The increased risk of hormone replacement therapy adverse side effects in pills like Prempro and Premphase include:
Heart Disease
The Women's Health Initiative study showed that estrogen/progestin hormones do not protect against heart disease as earlier thought. The study found that hormone replacement therapy side effects actually raises the risk of heart disease by 23%.
Breast Cancer
The Women's Health Initiative definitively proved that hormone replacement therapy side effects raise the risk of invasive breast cancer.

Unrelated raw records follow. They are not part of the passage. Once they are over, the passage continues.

(** What the metadata checks push on their own. *)
Definition metadata_findings (content : jsstring) : findings :=
  fst (check_metadata content no_findings).

(** What the instructions and human-docs checks push on their own. *)
Definition content_findings (content : jsstring) : findings :=
  fst ((check_instructions content ;; check_human_docs content) no_findings).

(** The value of [metadata[field]] where reading it does not throw. *)
Definition field_value (metadata : json) (field : jsstring) : value :=
  match Get metadata field with
  | Normal v => v
  | Throw _ => None
  end.

(** A value that a template literal can print. *)
Definition printable (v : value) : Prop :=
  exists text, ToString v = Normal text.

End Views.

(** [metadataMatch[1]], or [None] when [metadataMatch] is [null]. *)
Definition metadata_block (content : jsstring) : option jsstring :=
  match1 metadataPattern content.

(** How many entries of [l] are the message [msg]. *)
Definition occurrences (msg : jsstring) (l : list jsstring) : nat :=
  length (filter (JsString.eqb msg) l).




(** The number of maximal runs of white space in a string; [inrun] tells
    whether the character before was white space. *)
Fixpoint count_runs (s : jsstring) (inrun : bool) : nat :=
  match s with
  | [] => 0
  | c :: s' =>
      if isWhiteSpace c then (if inrun then 0 else 1) + count_runs s' true
      else count_runs s' false
  end.

(* ================================================================== *)
(** ** Example documents *)

Module Examples.

(** A text written with an apostrophe wherever the document has a double
    quote. *)
Definition text (s : string) : jsstring :=
  map (fun c => if (c =? 39)%N then 34%N else c) (js s).

(** A complete document around the metadata text [metadata]: doctype, the
    three blocks, instructions of more than 100 characters that mention a
    step, and documentation of more than 200 characters. *)
Definition page (metadata : string) : jsstring :=
  text ("<!DOCTYPE html>
<html><head>
<script type='application/json' id='hc-metadata'>" ++ metadata ++ "</script>
<script type='text/plain' id='hc-instructions'>Step 1: Do X. Then keep going with the remaining parts of the procedure until every item is handled properly.</script>
</head><body><div id='hc-human-docs'><h1>Title</h1><p>0123456789 0123456789 0123456789 0123456789 0123456789 0123456789 0123456789 0123456789 0123456789 0123456789 0123456789 0123456789 0123456789 0123456789 0123456789 0123456789 0123456789 0123456789 0123456789</p></div></body></html>")%string.

(** Metadata with the given type and summary, everything else as in the
    passing scenario of the specification. *)
Definition metadataWith (hc_type summary : string) : string :=
  ("{'hc_version':'1.1','hc_type':" ++ hc_type
   ++ ",'artifact_id':'hc-skill-foo-bar-20240208','version':'1.0.0',"
   ++ "'created':'2024-02-08T00:00:00Z','updated':'2024-02-08T00:00:00Z',"
   ++ "'summary':" ++ summary ++ "}")%string.

Definition tenWords : string := "'one two three four five six seven eight nine ten'".
Definition nineWordsAfterSpace : string := "' one two three four five six seven eight nine'".

Definition passing : jsstring := page (metadataWith "'skill'" tenWords).
Definition widget : jsstring := page (metadataWith "'widget'" tenWords).
Definition emptyType : jsstring := page (metadataWith "''" tenWords).
Definition nineTokensAfterSpace : jsstring := page (metadataWith "'skill'" nineWordsAfterSpace).
Definition nullMetadata : jsstring := page "null".
Definition brokenJson : jsstring := page "{'hc_version': '1.1',".

(** What a metadata text parses to. *)
Definition parsed (metadata : string) : json :=
  match JSON_parse (text metadata) with
  | Some v => v
  | None => JNull
  end.

(** The metadata identifier on an element that is not a script. *)
Definition metadataOnDiv : jsstring :=
  text ("<!DOCTYPE html>
<div id='hc-metadata'>{}</div>
<script id='hc-instructions'>Step 1</script>
<div id='hc-human-docs'></div>")%string.

(** A directory that holds [good.html] and [bad.html] and nothing else. *)
Definition directory : filesystem :=
  fun path =>
    if JsString.eqb path (js "good.html") then inl passing
    else if JsString.eqb path (js "bad.html") then inl widget
    else inr (js "ENOENT: no such file or directory, open '" ++ path ++ js "'").

End Examples.

(* ================================================================== *)
(** ** Notions used in the proofs *)

(** [t] is what is left of [s] after some prefix. *)
Definition suffix (t s : jsstring) : Prop := exists u, s = u ++ t.

(** A matcher only ever moves forward in the input: whatever its
    continuation accepted is a state further to the right. *)
Definition forward (body : mstate -> (mstate -> option mstate) -> option mstate) : Prop :=
  forall s k res, body s k = Some res ->
    exists s', suffix (rest s') (rest s) /\ k s' = Some res.


(** The statement [m] pushes the errors [de] and the warnings [dw], whatever
    the arrays held before, and completes as [c]. *)
Definition pushes {A} (m : M A) (de dw : list jsstring) (c : completion A) : Prop :=
  forall s, m s = (Findings (errors s ++ de) (warnings s ++ dw), c).

(** The statement [m] pushes only errors that satisfy [PE] and warnings that
    satisfy [PW]. *)
Definition emits {A} (PE PW : jsstring -> Prop) (m : M A) : Prop :=
  exists de dw c, pushes m de dw c /\ Forall PE de /\ Forall PW dw.

(** The statement [m] completes normally. *)
Definition total {A} (m : M A) : Prop :=
  forall s, exists s' a, m s = (s', Normal a).

(** The statement [m] pushes the same findings whatever the arrays held. *)
Definition framed {A} (m : M A) : Prop :=
  exists de dw c, pushes m de dw c.

(** The statement [m] completes normally without pushing an error. *)
Definition clean (m : M unit) : Prop :=
  exists dw, pushes m [] dw (Normal tt).

(** Messages other than a missing-block error, a missing-field error, and a
    short-summary warning, told apart by how they begin. *)
Definition otherThanBlock (e : jsstring) : Prop :=
  startsWith e (js "Missing required block: #") = false.

Definition otherThanField (e : jsstring) : Prop :=
  startsWith e (js "Missing required metadata field: ") = false.

Definition otherThanSummary (w : jsstring) : Prop :=
  startsWith w (js "Summary seems short (") = false.

Section Expected.
Context {rt : Runtime}.

(** What line 31 pushes. *)
Definition doctype_errors (content : jsstring) : list jsstring :=
  if startsWith (String_toLowerCase (trim content)) (js "<!doctype html>")
  then [] else [missingDoctype].

(** The blocks whose identifier attribute the document lacks. *)
Definition missing_blocks (content : jsstring) : list jsstring :=
  filter (fun blockId => negb (includes content (idAttribute blockId))) REQUIRED_BLOCKS.

(** The required fields that are absent from the metadata or falsy. *)
Definition missing_fields (metadata : json) : list jsstring :=
  filter (fun field => negb (truthy (field_value metadata field)))
         REQUIRED_METADATA_FIELDS.

End Expected.

(** The checks of the [try] that follow the required-field loop. *)
Definition later_checks {rt : Runtime} (metadata : json) : M unit :=
  check_version metadata ;;
  check_type metadata ;;
  check_artifact_id metadata ;;
  check_timestamps metadata ;;
  check_summary metadata.

Section ExpectedRun.
Context {rt : Runtime}.
Variable fs : filesystem.

(** The lines [validate] prints for one argument. *)
Definition document_report (filePath : jsstring) : list console :=
  fst (validate fs filePath).

(** Whether [validate] returns a non-zero result for the argument. *)
Definition document_failed (filePath : jsstring) : bool :=
  match snd (validate fs filePath) with
  | Returned result => negb (result =? 0)%Z
  | Terminated _ => true
  end.

(** The exit code of a batch all of whose files were read. *)
Definition batch_code (args : list jsstring) : Z :=
  if existsb document_failed args then 1%Z else 0%Z.

End ExpectedRun.

(** *** The language of a pattern *)

(** Where a matcher state stands: its index and the input left. *)
Definition position : Type := (nat * jsstring)%type.

Definition pos (s : mstate) : position := (endIndex s, rest s).

(** [matches r x y]: the pattern [r] can match from [x] to [y]. *)
Inductive matches : regex -> position -> position -> Prop :=
| matches_Empty x : matches Empty x x
| matches_Char (p : N -> bool) i c t :
    p c = true -> matches (Char p) (i, c :: t) (S i, t)
| matches_Seq a b x y z :
    matches a x y -> matches b y z -> matches (Seq a b) x z
| matches_Alt_left a b x y : matches a x y -> matches (Alt a b) x y
| matches_Alt_right a b x y : matches b x y -> matches (Alt a b) x y
| matches_Star_done g r x : matches (Star g r) x x
| matches_Star_round g r x y z :
    matches r x y -> length (snd y) < length (snd x) ->
    matches (Star g r) y z -> matches (Star g r) x z
| matches_Group i r x y : matches r x y -> matches (Group i r) x y
| matches_Bol t : matches Bol (0, t) (0, t)
| matches_Eol i : matches Eol (i, []) (i, []).

(** The continuation [k] accepts every state that stands at [y]. *)
Definition accepts (k : mstate -> option mstate) (y : position) : Prop :=
  forall s, pos s = y -> k s <> None.

(** Whatever the matcher finds is a match. *)
Definition sound (body : mstate -> (mstate -> option mstate) -> option mstate)
  (r : regex) : Prop :=
  forall s k res, body s k = Some res ->
    exists s', matches r (pos s) (pos s') /\ k s' = Some res.

(** *** What the patterns describe *)

(** An identifier of the form [hc-<type>-<slug>-<timestamp>]. *)
Definition conforming (s : jsstring) : Prop :=
  exists type slug stamp,
    s = js "hc-" ++ type ++ js "-" ++ slug ++ js "-" ++ stamp
    /\ In type VALID_TYPES
    /\ slug <> [] /\ forallb lowerDigitDash slug = true
    /\ stamp <> [] /\ forallb decimalDigit stamp = true.

(** A document with an element for the block: the opening tag, attributes
    free of [>] around the identifier attribute, the end of the tag, a body,
    and the closing tag. *)
Definition hasBlock (opening blockId closing s : jsstring) : Prop :=
  exists before attrs attrs' body after,
    s = before ++ opening ++ attrs ++ idAttribute blockId ++ attrs'
        ++ js ">" ++ body ++ closing ++ after
    /\ forallb notGt attrs = true /\ forallb notGt attrs' = true.

(** *** What the field checks push *)

(** The message [w] does not begin with [prefix]. *)
Definition lacks (prefix w : jsstring) : Prop := startsWith w prefix = false.

Section ExpectedFields.
Context {rt : Runtime}.

(** What the version check pushes for the value [v] of [hc_version]. *)
Definition version_warnings (v : value) : list jsstring :=
  if truthy v && strict_ne v (js "1.1") then
    match ToString v with
    | Normal found => [versionWarning found]
    | Throw _ => []
    end
  else [].

(** What the type check pushes for the value [v] of [hc_type]. *)
Definition type_errors (v : value) : list jsstring :=
  if truthy v && negb (Array_includes VALID_TYPES v) then
    match ToString v with
    | Normal found => [invalidType found]
    | Throw _ => []
    end
  else [].

(** What the timestamp check pushes for the value [v] of [tsField]. *)
Definition timestamp_errors (tsField : jsstring) (v : value) : list jsstring :=
  if truthy v then
    match Date_isNaN v, ToString v with
    | Normal true, Normal found => [invalidTimestamp tsField found]
    | _, _ => []
    end
  else [].

(** The body of the loop of lines 73 to 80 for one field. *)
Definition check_timestamp (metadata : json) (tsField : jsstring) : M unit :=
  v <- eval (Get metadata tsField) ;;
  if truthy v then
    v' <- eval (Get metadata tsField) ;;
    nan <- eval (Date_isNaN v') ;;
    if nan : bool then
      v'' <- eval (Get metadata tsField) ;;
      found <- eval (ToString v'') ;;
      push_error (invalidTimestamp tsField found)
    else ret tt
  else ret tt.

End ExpectedFields.

Section Accepted.
Context {rt : Runtime}.

(** Metadata on which the checks of the [try] neither push an error nor
    throw: the seven required fields are truthy, the version can be
    printed, the type is one of the allowed names, the identifier can be
    converted to a string, both timestamps denote a time, and the summary is
    a string. *)
Definition accepted (metadata : json) : Prop :=
  (forall field, In field REQUIRED_METADATA_FIELDS ->
     truthy (field_value metadata field) = true)
  /\ printable (field_value metadata (js "hc_version"))
  /\ Array_includes VALID_TYPES (field_value metadata (js "hc_type")) = true
  /\ printable (field_value metadata (js "artifact_id"))
  /\ Date_isNaN (field_value metadata (js "created")) = Normal false
  /\ Date_isNaN (field_value metadata (js "updated")) = Normal false
  /\ exists summary, field_value metadata (js "summary") = Some (JStr summary).

End Accepted.

(* ================================================================== *)
(** ** More example documents *)

Module FieldExamples.

(** Metadata with the given version, identifier and creation time,
    everything else as in the passing scenario of the specification. *)
Definition metadataOf (hc_version artifact_id created : string) : string :=
  ("{'hc_version':" ++ hc_version ++ ",'hc_type':'skill','artifact_id':"
   ++ artifact_id ++ ",'version':'1.0.0','created':" ++ created
   ++ ",'updated':'2024-02-08T00:00:00Z','summary':" ++ Examples.tenWords
   ++ "}")%string.

Definition goodId : string := "'hc-skill-foo-bar-20240208'".
Definition goodTime : string := "'2024-02-08T00:00:00Z'".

The earlier thirty studies were unable to prove this serious risk of hormone replacement therapy side effects that were shown to occur 26% more in women taking the pills.
Stroke
Strokes due to blood clots become more likely as people age and as their blood vessels age as well. When blood vessels age they become less flexible and can lead to buildup in blood pressure that causes strokes. Hormone replacement therapy side effects increases a woman's risk of blood clots because estrogen tends to promote them. The blood clots can add to the risk of stroke that was found to occur 38% more in women experiencing hormone replacement therapy side effects.